I want to tell you a story below the fold, and ask for your help for a worthy - and helpless - recipient, saved from death and despair in the nick of time.

Follow me over the squiggle.

I'm always amazed at how little non-rescue people know and understand about what goes on in America's government-run animal shelter system.  I encounter these people in my daily life - good people who do wonderful, caring things on a daily basis because it's just how they are.  But because they've never spent time doing animal rescue, they just don't know.  I'm a big fan of saying that once you know something, you can't un-know it.  That's what I'm going to try to provide today: knowledge.  And with that knowledge, I hope that you'll find it in your heart (and wallet - even just a little) to give some much-needed help.

First, a few facts.  Some will be drawn from linkable sources, and some will be drawn from my own personal experience.

1. 3-4 million animals are killed in our public shelter system each year.  Let that sink in.  That's just slightly under 11K killed in shelters every day.  That number should shock and sadden you.  
2. Many of these animals - mostly cats and dogs - were someone's pet.  Some of these people fell on hard times, passed away, or are just "those people" who think nothing of surrendering their pet.
3. Cats are rescued from shelters at a lower rate than are dogs.
4. Older cats have almost no chance whatsoever of being rescued from a kill shelter.

There are many more facts that I could provide that would paint the picture.  I work with four to five area government-run shelters regularly.  Some are great, some less so.  But even the great ones can't escape what they are - they are kill shelters.  They have X number of cages for the cats they receive.  They can't turn away an animal surrendered to their shelter in their jurisdiction.  Let's say they have 100 cages for cats, and they have 100 cats on their premises, one for each cage.  If they get 20 cats seized from a hoarder situation in on a day, they have to select 20 of the current residents to be killed.  Some shelters are able to kill owner surrendered animals on intake, by law.  That's how it works.  And as a result, a government shelter is pervaded with the smells of two things: the pungent scent of fear and death.  It's inescapable, and cats that wind up in this predicament know instantly - through their most acute sense, that of smell - that they are in a Bad Place.

Enter the rescuer.  We primarily do two things: we work with shelters to try to find a no-kill rescue for cats that are "urgent" (read: getting ready to be killed) and we try to work with people to avoid having their cats wind up in the shelter altogether.  

My area of specialty is senior and special needs cats.  We manage urgently against the tide of the "three strikes" rule.  Strike One: owner surrendered.  Strike Two: senior in age (7 years or older).  Strike Three: some kind of special need - blind, has diabetes, is hyperthyroid, etc. and so forth.  These cats have very little (if any) time in the shelter before they are killed.  They are almost always "urgent".
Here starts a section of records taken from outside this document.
Lemma second_call_skips_indexing_witness :
  let first := search ascii_only Toy.cfg Toy.site Toy.home_url (str "fox") Toy.world0 in
  load_embedder Toy.site = Ok 2%N
  /\ length (store (snd first)) = 2%nat
  /\ exists r2 w2 evs,
    search ascii_only Toy.cfg Toy.site Toy.home_url (str "owl") (snd first) = (r2, w2)
    /\ store w2 = store (snd first)
    /\ trace w2 = (trace (snd first) ++ [EvListIndexes]) ++ evs
    /\ Forall (fun ev => indexing_event ev = false) evs.
Proof.
  intros first. split; [reflexivity|]. split; [vm_compute; reflexivity|].
  edestruct (second_call_skips_indexing ascii_only Toy.cfg Toy.site Toy.home_url
               (str "http://a.test") (str "fox") (str "owl") Toy.world0 (snd first)
               (logged (snd first) EvListIndexes) (fst first) 2)
    as (r2 & w2 & evs & Hrun & Hstore & Htrace & Hev & _).
  - apply surjective_pairing.
  - reflexivity.
  - vm_compute. reflexivity.
  - reflexivity.
  - reflexivity.
  - vm_compute. reflexivity.
  - cbv. reflexivity.
  - apply Exists_cons_hd. discriminate.
  - exists r2, w2, evs. split_and!; assumption.
Defined.

Lemma page_failures_isolated_witness :
  load_embedder Toy.site = Ok 2%N
  /\ ensure_index Toy.cfg Toy.site (index_name_of 2) 2 Toy.world0 = (Ok tt, Toy.ready)
  /\ http_get Toy.site (str "http://a.test/x") = Raise FetchError
  /\ exists rows w',
    search ascii_only Toy.cfg Toy.site Toy.home_url (str "fox") Toy.world0
      = (Ok rows, w')
    /\ List.map chunk_html rows
       = [str "<b>Fox</b> jumps over the lazy dog"; str "An owl sleeps all day long"].
Proof.
  split; [reflexivity|]. split; [reflexivity|]. split; [reflexivity|].
  destruct (page_failures_isolated ascii_only Toy.cfg Toy.site
              Toy.home_url (str "fox") (str "http://a.test") 2 Toy.world0 Toy.ready
              eq_refl eq_refl eq_refl)
    as (_ & _ & _ & _ & Hrun & _).
  rewrite (Hrun (logged Toy.ready (EvQuery (index_name_of 2) (str "http://a.test") 3))
             (str "HOME")
             [Toy.home_url; str "http://a.test/x"; str "http://a.test/y"]);
    [| vm_compute; reflexivity | reflexivity | vm_compute; reflexivity].
  eexists _, _. split; vm_compute; reflexivity.
Defined.

Lemma clean_html_fallback_witness :
  parse_html Toy.site (str "NOTE") = Ok Toy.note
  /\ clean_html_and_get_dom_chunks ascii_only Toy.site (str "NOTE")
     = Ok [str "Short note with gaps"]
  /\ parse_html Toy.site (str "BLANK") = Ok Toy.blank
  /\ clean_html_and_get_dom_chunks ascii_only Toy.site (str "BLANK") = Ok []
  /\ index_page ascii_only Toy.cfg Toy.site (index_name_of 2)
       (str "http://blank.test") (str "http://blank.test/") (str "BLANK")
       (str "http://blank.test/") Toy.ready
     = (Ok tt, Toy.ready).
Proof.
  split; [reflexivity|].
  split.
  { destruct (clean_html_fallback ascii_only Toy.cfg Toy.site (str "NOTE") Toy.note
                eq_refl) as (Hblocks & _).
    - repeat constructor. apply Z.leb_le. reflexivity.
    - rewrite Hblocks. vm_compute. reflexivity. }
  split; [reflexivity|].
  destruct (clean_html_fallback ascii_only Toy.cfg Toy.site (str "BLANK") Toy.blank
              eq_refl (List.Forall_nil _)) as (Hblocks & Hpage).
  split; [exact Hblocks|].
  eapply (Hpage _ _ _ _ _ _ (str "/")).
  - reflexivity.
  - reflexivity.
  - exact Hblocks.
  - reflexivity.
Defined.

Lemma score_percent_round_witness :
  exists r,
    row_of {| m_score := Some score_0_8; m_metadata := None |} = Ok r
    /\ raw_score r = score_0_8
    /\ score_percent r = 90.
Proof.
  destruct score_percent_round as (Hrow & _ & _).
  eexists. split; [vm_compute; reflexivity|].
  edestruct (Hrow {| m_score := Some score_0_8; m_metadata := None |})
    as (Hraw & Hpct); [vm_compute; reflexivity|].
  split; [reflexivity|reflexivity].
Defined.

(** C10, as stated, fails: the first paragraph of this fragment comes
    before its first heading and has text, and the title is the text of the
    heading. *)
Lemma extract_title_not_first_element :
  parse_html Toy.site (str "ARTICLE") = Ok Toy.article
  /\ first_titling_element Toy.article = Some Toy.intro
  /\ has_text Toy.intro = true
  /\ extract_title_from_html ascii_only Toy.site (str "ARTICLE")
     = Ok (str "Big news today")
  /\ prefix_of 140 (whitespace_normalized ascii_only
                      (get_text [SP] (strings Toy.intro)))
     = str "Intro text"
  /\ str "Big news today" <> str "Intro text".
Proof. split_and!; try reflexivity. discriminate. Qed.

Lemma extract_title_length_witness :
  parse_html Toy.site (str "ARTICLE") = Ok Toy.article
  /\ exists t,
    extract_title_from_html ascii_only Toy.site (str "ARTICLE") = Ok t
    /\ (length t <= 140)%nat
    /\ t = str "Big news today".
Proof.
  split; [reflexivity|].
  destruct (extract_title_length ascii_only Toy.site (str "ARTICLE") Toy.article
              eq_refl) as (t & Hrun & Hlen & Ht).
  exists t. split_and!; [exact Hrun | exact Hlen|].
  rewrite Ht. vm_compute. reflexivity.
Defined.

(** The title of the home page is the text of its [b] element. *)
Example extract_title_home :
  extract_title_from_html ascii_only Toy.site (str "HOME") = Ok (str "Fox").
Proof. vm_compute. reflexivity. Qed.


(* ================================================================= *)
(** * Further properties of the code *)

Lemma normalize_space_idem_aux (U : unicode) (s : text) :
  normalize_space U (normalize_space U s) = normalize_space U s.
Proof.
  unfold normalize_space.
  rewrite (spaced_collapse_ws U false (strip U _)).
  - apply strip_idem.
  - apply (spaced_strip U false), collapse_ws_spaced.
Qed.

(** X1. [normalize_space] is idempotent: normalizing a normalized text
    changes nothing. *)
Theorem normalize_space_idempotent (U : unicode) (s : text) :
  normalize_space U (normalize_space U s) = normalize_space U s.
Proof. apply normalize_space_idem_aux. Qed.

(** X2. The result of [normalize_space] has no whitespace at either end,
    and every whitespace character in it is a single U+0020 that follows a
    character which is not whitespace. *)
Theorem normalize_space_shape (U : unicode) (s : text) :
  let t := normalize_space U s in
  trimmed U t
  /\ spaced U false t = true
  /\ Forall (fun c => is_space U c = true -> c = SP) t.
Proof.
  intros t. subst t. unfold normalize_space.
  assert (spaced U false (strip U (collapse_ws U false s)) = true) as Hsp
    by apply (spaced_strip U false), collapse_ws_spaced.
  split_and!; [apply strip_trimmed | exact Hsp |].
  revert Hsp. generalize (strip U (collapse_ws U false s)). generalize false.
  intros b t. revert b. induction t as [|c t IH]; intros b; simpl; [constructor|].
  destruct (is_space U c) eqn:Hc.
  - intros H. apply andb_prop in H as [H Ht]. apply andb_prop in H as [_ H].
    apply N.eqb_eq in H. constructor; [done | by apply (IH true)].
  - intros H. constructor; [congruence | by apply (IH false)].
Qed.

(** X3. [normalize_space] keeps every character that is not whitespace, in
    order, and its result is empty exactly when the text has only
    whitespace. *)
Theorem normalize_space_ink (U : unicode) (s : text) :
  ink U (normalize_space U s) = ink U s
  /\ (normalize_space U s = [] <-> ink U s = []).
Proof.
  assert (ink U (normalize_space U s) = ink U s) as H.
  { unfold normalize_space. by rewrite ink_strip, ink_collapse_ws. }
  split; [exact H|]. unfold normalize_space.
  rewrite <- ink_nil_strip. by rewrite ink_collapse_ws.
Qed.

(** ** Tokens and words *)

Section CountFacts.

Variable U : unicode.

Lemma word_runs_app_SP (a r : text) (b : bool) :
  word_runs U b (a ++ SP :: r) = (word_runs U b a + word_runs U false r)%nat.
Proof.
  revert b. induction a as [|c a IH]; intros b; [reflexivity|].
  cbn [app word_runs]. destruct (is_word U c); rewrite IH; lia.
Qed.

Lemma symbols_app (a b : text) : symbols U (a ++ b) = (symbols U a + symbols U b)%nat.
Proof. unfold symbols. by rewrite List.filter_app, length_app. Qed.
This is hard, heartbreaking work.  I rejoice in the cats I've been able to help - and I find myself, frequently, in tears over the ones that we just couldn't get out.  I frequently find myself in a position of just focusing my efforts on the ones I can save, and closing my mind and protecting my heart to the countless others that I'm not going to be able to save.  If you rescue, you know this feeling all too well.

So that brings me to the reason for this diary, and my ask for help.  Meet Arielle.

Arielle was rescued from a terrible hoarder situation.  Sadly, we see this a LOT in rescue.  I don't know the specifics behind Arielle's original hoarder person.  But generally speaking, hoarders start out with good intentions and simply take on too many cats.  Cats in an over-crowded space are often ill as the crowded environment causes common infections to be passed around and intensified.  Further, hoarders rarely have the resources or wherewithal to get proper vetting and treatment to prevent the spread of illness.  

Arielle was just under a year old when the hoarder situation came to the attention of local rescue folks.  ALL of the cats in this situation were sick.  Arielle, in fact, was so sick with an infection that it cost her her right eye.  She had a terrible upper respiratory infection, was malnourished, and she was PREGNANT at the time of her rescue.  

She was taken in by Kim Fleck and her partner Liz.  Kim and Liz foster for several rescues - but Arielle was a private rescue.  That means, simply, that Liz and Kim took her in under their own steam and with their own funds to save her.  They did a GREAT job.  Arielle's kittens were born (6 of them).  Two, sadly, didn't make it despite great veterinary care and care from Kim and Liz.  The other four thrived.  Two have found their forever home together, and two still happily await that home at Kim and Liz's.  Arielle improved after losing her eye, put on weight, and her infection cleared up.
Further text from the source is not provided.